Facial Similarity Measure for Recognizing Monozygotic Twins Utilizing 3D Facial Landmarks, Efficient Geodesic Distance Computation, and Machine Learning Algorithms

Abstract

Compared with 2D face recognition systems, 3D facial recognition has been a popular area of study in academia and industry because of its ability to detect human faces in an unconstrained environment more efficiently. This study presents a new 3D face identification method that uses 3D facial images to compute geodesic distances using 3D landmarks. Feature extraction is computationally more efficient than Euclidean distance using geodesic distance.
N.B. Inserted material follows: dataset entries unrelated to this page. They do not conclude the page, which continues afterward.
Lemma resume_stream i f s w :
  answers_stream (Settle i s) = false -> stream_camera (resume f s w) = stream_camera w.
Proof.
  intros H.
  destruct f as [ | | [|] | | | | j | | | | | | | ]; cbn [resume];
    first [ now apply (previewCamera_resume_stream i)
          | apply loadCameras_resume_stream
          | apply loadVideos_resume_stream
          | apply loadUploadedVideos_resume_stream
          | apply awaited_loadUploadedVideos_resume_stream
          | apply processVideo_resume_stream
          | apply handleVideoUpload_resume_stream
          | apply uploadVideo_resume_stream
          | apply poll_tick_resume_stream
          | apply loadCameraSnapshot_resume_stream
          | apply captureSnapshot_resume_stream
          | apply addCamera_resume_stream
          | apply deleteCamera_resume_stream
          | apply deleteUploadedVideo_resume_stream
          | reflexivity ].
Qed.
(** [group.Group relativePath] *)
Definition Group (group : RouterGroup) (relativePath : string) : RouterGroup :=
  {| Handlers := combineHandlers group [];
     basePath := joinPaths (basePath group) relativePath |}.

(** [group.Use middleware...] on a group other than the engine's own *)
Definition Use (middleware : list HandlerFunc) (group : RouterGroup) : RouterGroup :=
  {| Handlers := Handlers group ++ middleware; basePath := basePath group |}.

(** [group.handle httpMethod relativePath handlers] *)
Definition handle (httpMethod : string) (group : RouterGroup)
    (relativePath : string) (handlers : list HandlerFunc) (engine : Engine) : Engine :=
  {| root := root engine;
     noRoute := noRoute engine; noMethod := noMethod engine;
     allNoRoute := allNoRoute engine; allNoMethod := allNoMethod engine;
     trees := trees engine ++
       [ {| Method := httpMethod;
            Path := joinPaths (basePath group) relativePath;
            chain := combineHandlers group handlers |} ] |}.

Definition GET := handle "GET".
Definition PUT := handle "PUT".
Definition POST := handle "POST".
Definition DELETE := handle "DELETE".

(** [engine.NoRoute handlers], with its [rebuild404Handlers] *)
Definition engine_NoRoute (handlers : list HandlerFunc) (engine : Engine) : Engine :=
  {| root := root engine;
     noRoute := handlers; noMethod := noMethod engine;
     allNoRoute := combineHandlers (root engine) handlers;
     allNoMethod := allNoMethod engine;
     trees := trees engine |}.

(** [engine.NoMethod handlers], with its [rebuild405Handlers] *)
Definition engine_NoMethod (handlers : list HandlerFunc) (engine : Engine) : Engine :=
  {| root := root engine;
     noRoute := noRoute engine; noMethod := handlers;
     allNoRoute := allNoRoute engine;
     allNoMethod := combineHandlers (root engine) handlers;
     trees := trees engine |}.

(** [engine.Use middleware...]: extends the engine's own group and rebuilds
    the 404 and 405 chains. *)
Definition engine_Use (middleware : list HandlerFunc) (engine : Engine) : Engine :=
  let g := Use middleware (root engine) in
  {| root := g;
     noRoute := noRoute engine; noMethod := noMethod engine;
     allNoRoute := combineHandlers g (noRoute engine);
     allNoMethod := combineHandlers g (noMethod engine);
     trees := trees engine |}.

(** ** The server *)

(** [plugin.QuotaCollector]: a function from a namespace to the current
    counts, or an error. *)
Definition QuotaCollector : Type := string -> error + list (string * Z).

(** The field of [api.API] that the server reads directly; a nil collector
    is [None]. *)
Record API : Type := {
  NodeNumberCollector : option QuotaCollector
}.

(** [AdminServer]; a nil [api] pointer is [None].  The services [Auth],
    [License] and [Quota] and the logger are interfaces whose behaviour is
    given in the section below; the content of the store behind
    [APICache] is a field of [World]. *)
Record AdminServer : Type := {
  ExternalHandlers : list string;
  cfg : CloudConfig;
  api : option API;
  router : Engine
}.

(** Package-level variables of package [server]. *)
Record Package : Type := {
  NodeCollector : option QuotaCollector
}.

(** The state of the package when the program starts: [NodeCollector] has
    the zero value of its type. *)
Definition Package_init : Package := {| NodeCollector := None |}.

(** func (s *AdminServer) WrapperCacheDuration(handler, dur) *)
Definition WrapperCacheDuration (s : AdminServer) (handler : string) (dur : Duration)
  : HandlerFunc :=
  WCacheByRequestURI dur (Wrapper handler)
    {| ginCtxKeys := ["namespace"];
       withoutHeader := true;
       withoutHeaderIgnore := ["Content-Type"] |}.

(** The options [WrapperCacheDuration] passes. *)
Definition APICacheOptions : CacheOptions :=
  {| ginCtxKeys := ["namespace"];
     withoutHeader := true;
     withoutHeaderIgnore := ["Content-Type"] |}.

(** func (s *AdminServer) WrapperCache(handler) *)
Definition WrapperCache (s : AdminServer) (handler : string) : HandlerFunc :=
  if CacheEnable (AdminServer_ (cfg s)) then
    let dur := DefaultAPICacheDuration in
    let dur := if (CacheDuration (AdminServer_ (cfg s)) >? 0)%Z
               then CacheDuration (AdminServer_ (cfg s)) else dur in
    WrapperCacheDuration s handler dur
  else Wrapper handler.

(** func (s *AdminServer) GetV1RouterGroup() *)
Definition GetV1RouterGroup (s : AdminServer) : RouterGroup :=
  let router := Group (root (router s)) "v1" in
  let router := Use [AuthHandler] router in
  let router := Use (map External (ExternalHandlers s)) router in
  router.

(** func (s *AdminServer) GetV2RouterGroup() *)
Definition GetV2RouterGroup (s : AdminServer) : RouterGroup :=
  let router := Group (root (router s)) "v2" in
  let router := Use [AuthHandler] router in
  let router := Use (map External (ExternalHandlers s)) router in
  router.

Definition set_router (s : AdminServer) (e : Engine) : AdminServer :=
  {| ExternalHandlers := ExternalHandlers s; cfg := cfg s; api := api s; router := e |}.

Definition SetAPI (a : API) (s : AdminServer) : AdminServer :=
  {| ExternalHandlers := ExternalHandlers s; cfg := cfg s; api := Some a;
     router := router s |}.

(** Registration statements read top to bottom. *)
Notation "e |> f" := (f e) (at level 45, left associativity, only parsing).

(** A block of registrations guarded by a Go [if]. *)
Definition when (b : bool) (f : Engine -> Engine) (e : Engine) : Engine :=
  if b then f e else e.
This study aims to demonstrate how to differentiate identical twins based solely on facial features by developing an efficient algorithm for calculating geodesic paths and distances. We employed the A*, Dijkstra, and fast marching (FM) algorithms to calculate the geodesic distance. Quantitative similarity metrics are obtained and then utilized as inputs in numerous classification methods: random forest (RF), extra tree classifier (ETC), light gradient boosting machine (LGBM), support vector machine (SVM), and bagging classifiers. An expression challenge dataset for 3D twins (3D-TEC), the most challenging data set for 3D face recognition research at Notre Dame University, was used to validate and test the performance of these algorithms. The recall, accuracy, precision, training time, and F1 score were compared for each classifier to determine the best performance. The results from the experiment indicate that, when compared to other algorithms and classification models, the Extra Tree Classifier is the most accurate (by 90%) in predicting face images, whereas A∗ is the best technique for computing geodesic distance.